EXERCISE
Scan the records below for the line with "intros [Ht Hp]." and the line with "- cbn in Ht.". Repeat those two lines and every line between them exactly, and nothing else.

___ EXERCISE MATERIALS

Definition plain_ok (b : ChunkVecBuffer) : Prop := Forall (fun c => c <> []) (chunks b).
Lemma append_contents p b : plain_ok b -> plain_ok (append p b).2 /\ concat (chunks (append p b).2) = concat (chunks b) ++ p /\ limit (append p b).2 = limit b.
Proof.
  intros Hb. unfold append. cbn [snd]. case_bool_decide as Hp; cbn [negb]; [subst p; by rewrite app_nil_r|].
  unfold plain_ok. cbn [chunks limit]. split; [apply Forall_app; split; [done|by constructor]|]. split; [|done]. rewrite concat_app. cbn. by rewrite app_nil_r.
Qed.

(** What is left of a stream of records when the next one is not complete. *)
Definition partial (t w : bytes) (cs : list message) : Prop :=
  t ++ w = concat (map opaque_encode cs) /\ match cs with [] => t = [] | c :: _ => (length t < length (opaque_encode c))%nat end.
Lemma partial_end t cs : partial t [] cs -> cs = [] /\ t = [].
Proof.
  intros [Ht Hp]. rewrite app_nil_r in Ht. destruct cs; [done|]. apply (f_equal length) in Ht. cbn [map concat] in Ht. rewrite length_app in Ht. lia.
Qed.
(** What application data leaves alone. *)
Definition same_flow (c c' : CommonState (K:=cipher)) : Prop :=
  sendable_tls c' = sendable_tls c /\ may_send_application_data c' = may_send_application_data c /\
  may_receive_application_data c' = may_receive_application_data c /\ has_received_close_notify c' = has_received_close_notify c.
Lemma loop_receives fuel st cs t w x data r' :
  repr (message_deframer x) (plain_todo t) -> t ++ w = concat (map opaque_encode cs) -> delivers cs (record_layer (common_state x)) data r' -> takes_data st ->
  (length t < fuel)%nat -> plain_ok (received_plaintext (common_state x)) ->
  exists x' t2 cs2 d1 d2, process_loop handle fuel st x = Some (Ok (current_io_state (common_state x')), x') /\ core_state x' = inl st /\ core_data x' = core_data x /\
    repr (message_deframer x') (plain_todo t2) /\ partial t2 w cs2 /\ delivers cs2 (record_layer (common_state x')) d2 r' /\ data = d1 ++ d2 /\
    plain_ok (received_plaintext (common_state x')) /\ concat (chunks (received_plaintext (common_state x'))) = concat (chunks (received_plaintext (common_state x))) ++ d1 /\
    limit (received_plaintext (common_state x')) = limit (received_plaintext (common_state x)) /\ same_flow (common_state x) (common_state x').
Proof.
  revert fuel t x data. induction cs as [|c cs IH]; intros fuel t x data Hr Ht Hd Hh Hf Hp.
  - cbn in Ht. apply app_eq_nil in Ht as [-> ->]. destruct Hd as (ds & Hda & <- & _). cbn in Hda. injection Hda as Hds <-. destruct ds; [|done].
    destruct fuel as [|fuel]; [lia|]. cbn [process_loop]. destruct (deframe_wait x [] Hr (turn_empty _ _)) as (d & Hd & ->).
    exists (set_state (set_deframer x d) (inl st)), [], [], [], []. cbn [core_state common_state message_deframer].
    split_and!; try done; [by exists []|by rewrite app_nil_r].
  - cbn [map concat] in Ht. destruct (delivers_cons _ _ _ _ _ Hd) as (d & r1 & data' & Hc & Hdec & Hty & -> & Hd').
    destruct fuel as [|fuel]; [lia|]. cbn [process_loop]. destruct (Nat.lt_ge_cases (length t) (length (opaque_encode c))) as [Hlt|Hge].
    + assert (t `prefix_of` opaque_encode c) as Hpre.
      { destruct (prefix_weak_total t (opaque_encode c) (opaque_encode c ++ concat (map opaque_encode cs))) as [?|Hp2];
          [by exists w|by eexists|done|]. apply prefix_length in Hp2. lia. }
      destruct (deframe_wait x t Hr (turn_partial _ c t _ Hc Hlt Hpre)) as (df & Hdf & ->).
      exists (set_state (set_deframer x df) (inl st)), t, (c :: cs), [], (payload (plaintext d) ++ data').
      cbn [core_state common_state message_deframer]. split_and!; try done. by rewrite app_nil_r.
    + assert (exists t', t = opaque_encode c ++ t' /\ t' ++ w = concat (map opaque_encode cs)) as (t' & -> & Ht').
      { exists (drop (length (opaque_encode c)) t). rewrite <- (take_drop (length (opaque_encode c)) t) in Ht at 1. rewrite <- app_assoc in Ht.
        apply app_inj_1 in Ht as [H1 H2]; [|rewrite length_take; lia]. split; [by rewrite <- H1 at 1; rewrite take_drop|done]. }
      destruct (deframe_record x c t' d r1 Hr Hc Hdec Hty) as (df & Hdf & ->). unfold on_message. cbn [common_state core_data set_deframer set_common set_context]. rewrite (process_app st _ _ _ Hh Hty).
      match goal with |- context [process_loop handle fuel st ?y] => destruct (IH fuel t' y data') as (x' & t2 & cs2 & d1 & d2 & H1 & H2 & H2' & H3 & H4 & H5 & H6 & H7 & H8 & H9 & H10) end.
      * done.
      * done.
      * by destruct x as [? ? [] ?].
      * done.
      * rewrite length_app in Hf. assert (length (opaque_encode c) <> 0)%nat by (pose proof (opaque_encode_nonempty c); destruct (opaque_encode c); done). lia.
      * cbn. by apply append_contents.
      * exists x', t2, cs2, (payload (plaintext d) ++ d1), d2. rewrite H1. split_and!; try done; [by rewrite H6, app_assoc| |].
        -- rewrite H8, app_assoc. f_equal. destruct (append_contents (payload (plaintext d)) _ Hp) as (_ & H' & _). by destruct x as [? ? [] ?].
        -- rewrite H9. destruct (append_contents (payload (plaintext d)) _ Hp) as (_ & _ & H'). by destruct x as [? ? [] ?].
Qed.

______

EXERCISE RESPONSE
  intros [Ht Hp]. rewrite app_nil_r in Ht. destruct cs; [done|]. apply (f_equal length) in Ht. cbn [map concat] in Ht. rewrite length_app in Ht. lia.
Qed.
(** What application data leaves alone. *)
Definition same_flow (c c' : CommonState (K:=cipher)) : Prop :=
  sendable_tls c' = sendable_tls c /\ may_send_application_data c' = may_send_application_data c /\
  may_receive_application_data c' = may_receive_application_data c /\ has_received_close_notify c' = has_received_close_notify c.
Lemma loop_receives fuel st cs t w x data r' :
  repr (message_deframer x) (plain_todo t) -> t ++ w = concat (map opaque_encode cs) -> delivers cs (record_layer (common_state x)) data r' -> takes_data st ->
  (length t < fuel)%nat -> plain_ok (received_plaintext (common_state x)) ->
  exists x' t2 cs2 d1 d2, process_loop handle fuel st x = Some (Ok (current_io_state (common_state x')), x') /\ core_state x' = inl st /\ core_data x' = core_data x /\
    repr (message_deframer x') (plain_todo t2) /\ partial t2 w cs2 /\ delivers cs2 (record_layer (common_state x')) d2 r' /\ data = d1 ++ d2 /\
    plain_ok (received_plaintext (common_state x')) /\ concat (chunks (received_plaintext (common_state x'))) = concat (chunks (received_plaintext (common_state x))) ++ d1 /\
    limit (received_plaintext (common_state x')) = limit (received_plaintext (common_state x)) /\ same_flow (common_state x) (common_state x').
Proof.
  revert fuel t x data. induction cs as [|c cs IH]; intros fuel t x data Hr Ht Hd Hh Hf Hp.
  - cbn in Ht. apply app_eq_nil in Ht as [-> ->]. destruct Hd as (ds & Hda & <- & _). cbn in Hda. injection Hda as Hds <-. destruct ds; [|done].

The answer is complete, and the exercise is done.